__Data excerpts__
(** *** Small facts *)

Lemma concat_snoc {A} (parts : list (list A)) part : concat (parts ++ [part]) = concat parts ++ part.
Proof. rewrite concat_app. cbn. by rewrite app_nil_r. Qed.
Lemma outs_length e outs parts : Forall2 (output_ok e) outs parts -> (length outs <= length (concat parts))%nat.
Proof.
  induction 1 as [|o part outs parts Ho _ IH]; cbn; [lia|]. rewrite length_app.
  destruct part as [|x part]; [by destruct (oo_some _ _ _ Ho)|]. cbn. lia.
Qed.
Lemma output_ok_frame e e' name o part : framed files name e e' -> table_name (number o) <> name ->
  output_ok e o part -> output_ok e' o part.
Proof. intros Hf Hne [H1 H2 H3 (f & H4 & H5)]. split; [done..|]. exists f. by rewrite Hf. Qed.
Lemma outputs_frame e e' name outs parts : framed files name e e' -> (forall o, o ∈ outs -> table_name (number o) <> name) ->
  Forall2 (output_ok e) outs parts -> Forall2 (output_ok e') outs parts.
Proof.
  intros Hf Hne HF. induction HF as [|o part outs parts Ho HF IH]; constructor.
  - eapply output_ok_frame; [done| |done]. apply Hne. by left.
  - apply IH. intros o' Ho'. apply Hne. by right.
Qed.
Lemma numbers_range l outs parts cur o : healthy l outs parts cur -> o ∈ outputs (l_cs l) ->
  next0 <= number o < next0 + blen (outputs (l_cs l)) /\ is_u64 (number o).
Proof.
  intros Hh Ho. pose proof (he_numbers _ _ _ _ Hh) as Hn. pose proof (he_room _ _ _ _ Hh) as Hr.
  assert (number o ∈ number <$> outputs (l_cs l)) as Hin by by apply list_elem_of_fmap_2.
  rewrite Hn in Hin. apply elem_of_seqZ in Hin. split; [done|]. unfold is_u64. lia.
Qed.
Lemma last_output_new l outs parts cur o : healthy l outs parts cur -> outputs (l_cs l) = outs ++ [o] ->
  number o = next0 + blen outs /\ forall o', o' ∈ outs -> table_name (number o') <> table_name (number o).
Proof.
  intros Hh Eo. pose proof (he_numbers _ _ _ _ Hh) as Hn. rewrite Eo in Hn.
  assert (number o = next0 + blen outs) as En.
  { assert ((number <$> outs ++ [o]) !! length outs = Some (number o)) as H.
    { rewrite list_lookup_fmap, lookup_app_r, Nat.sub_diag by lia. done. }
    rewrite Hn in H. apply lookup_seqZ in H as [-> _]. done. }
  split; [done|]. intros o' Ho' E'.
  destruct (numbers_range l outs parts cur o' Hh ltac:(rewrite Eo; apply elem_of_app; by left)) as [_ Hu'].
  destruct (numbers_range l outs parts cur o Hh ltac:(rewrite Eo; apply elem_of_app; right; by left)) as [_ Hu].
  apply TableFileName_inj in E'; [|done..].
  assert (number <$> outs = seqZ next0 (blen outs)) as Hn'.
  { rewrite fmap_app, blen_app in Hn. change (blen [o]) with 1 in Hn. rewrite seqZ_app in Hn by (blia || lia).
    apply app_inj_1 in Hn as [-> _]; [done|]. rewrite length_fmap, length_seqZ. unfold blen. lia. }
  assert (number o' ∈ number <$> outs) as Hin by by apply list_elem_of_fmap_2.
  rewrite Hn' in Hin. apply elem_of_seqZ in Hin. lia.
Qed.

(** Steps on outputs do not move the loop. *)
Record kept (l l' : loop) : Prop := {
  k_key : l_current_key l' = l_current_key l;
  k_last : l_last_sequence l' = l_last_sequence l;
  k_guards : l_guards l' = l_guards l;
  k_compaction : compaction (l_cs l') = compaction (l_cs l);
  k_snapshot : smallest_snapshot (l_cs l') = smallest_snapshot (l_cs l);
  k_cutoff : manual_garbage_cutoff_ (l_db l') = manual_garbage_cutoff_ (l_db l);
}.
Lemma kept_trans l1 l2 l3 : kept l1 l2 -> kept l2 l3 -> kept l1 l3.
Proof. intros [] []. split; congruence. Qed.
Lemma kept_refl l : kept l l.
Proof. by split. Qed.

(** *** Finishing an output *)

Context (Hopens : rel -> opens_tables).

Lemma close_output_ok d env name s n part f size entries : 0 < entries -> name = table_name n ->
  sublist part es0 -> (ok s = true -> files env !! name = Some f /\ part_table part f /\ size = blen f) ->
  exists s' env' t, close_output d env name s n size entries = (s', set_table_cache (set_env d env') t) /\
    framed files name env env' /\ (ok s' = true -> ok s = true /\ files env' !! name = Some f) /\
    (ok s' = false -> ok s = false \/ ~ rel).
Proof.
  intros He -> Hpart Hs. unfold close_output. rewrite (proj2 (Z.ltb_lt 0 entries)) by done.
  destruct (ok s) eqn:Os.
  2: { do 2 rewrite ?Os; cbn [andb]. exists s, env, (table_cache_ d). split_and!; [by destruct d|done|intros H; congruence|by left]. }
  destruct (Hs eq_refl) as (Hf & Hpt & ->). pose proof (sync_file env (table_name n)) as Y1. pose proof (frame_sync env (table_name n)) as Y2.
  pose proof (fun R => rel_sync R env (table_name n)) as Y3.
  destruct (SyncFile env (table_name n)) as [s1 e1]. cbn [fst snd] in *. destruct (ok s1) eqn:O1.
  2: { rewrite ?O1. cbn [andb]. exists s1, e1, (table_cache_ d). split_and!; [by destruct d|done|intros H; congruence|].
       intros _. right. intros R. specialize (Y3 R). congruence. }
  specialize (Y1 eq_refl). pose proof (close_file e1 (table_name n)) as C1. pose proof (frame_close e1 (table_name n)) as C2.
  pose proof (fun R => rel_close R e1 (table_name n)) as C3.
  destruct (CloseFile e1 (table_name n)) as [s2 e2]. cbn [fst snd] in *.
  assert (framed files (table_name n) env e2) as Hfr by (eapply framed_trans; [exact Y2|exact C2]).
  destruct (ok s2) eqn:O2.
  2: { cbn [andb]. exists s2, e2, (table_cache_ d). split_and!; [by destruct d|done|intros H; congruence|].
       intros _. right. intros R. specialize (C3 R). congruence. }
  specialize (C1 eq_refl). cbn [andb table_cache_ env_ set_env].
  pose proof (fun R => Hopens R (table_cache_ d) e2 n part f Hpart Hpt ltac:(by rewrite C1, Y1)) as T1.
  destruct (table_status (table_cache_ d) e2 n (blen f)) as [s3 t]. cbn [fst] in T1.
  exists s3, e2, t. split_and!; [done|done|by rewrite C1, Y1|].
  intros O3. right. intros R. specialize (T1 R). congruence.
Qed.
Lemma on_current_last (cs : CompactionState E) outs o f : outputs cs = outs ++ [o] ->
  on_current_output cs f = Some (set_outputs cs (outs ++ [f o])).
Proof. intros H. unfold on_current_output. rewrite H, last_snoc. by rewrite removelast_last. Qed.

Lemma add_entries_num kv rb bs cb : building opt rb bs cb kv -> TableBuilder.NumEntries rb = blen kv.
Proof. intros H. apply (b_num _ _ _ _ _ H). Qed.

__Task objective__
The required output is the exact run of lines from the one with "s2, e2, (table_cache_" through the final line of the entries.

__Task result__
  2: { cbn [andb]. exists s2, e2, (table_cache_ d). split_and!; [by destruct d|done|intros H; congruence|].
       intros _. right. intros R. specialize (C3 R). congruence. }
  specialize (C1 eq_refl). cbn [andb table_cache_ env_ set_env].
  pose proof (fun R => Hopens R (table_cache_ d) e2 n part f Hpart Hpt ltac:(by rewrite C1, Y1)) as T1.
  destruct (table_status (table_cache_ d) e2 n (blen f)) as [s3 t]. cbn [fst] in T1.
  exists s3, e2, t. split_and!; [done|done|by rewrite C1, Y1|].
  intros O3. right. intros R. specialize (T1 R). congruence.
Qed.
Lemma on_current_last (cs : CompactionState E) outs o f : outputs cs = outs ++ [o] ->
  on_current_output cs f = Some (set_outputs cs (outs ++ [f o])).
Proof. intros H. unfold on_current_output. rewrite H, last_snoc. by rewrite removelast_last. Qed.

Lemma add_entries_num kv rb bs cb : building opt rb bs cb kv -> TableBuilder.NumEntries rb = blen kv.
Proof. intros H. apply (b_num _ _ _ _ _ H). Qed.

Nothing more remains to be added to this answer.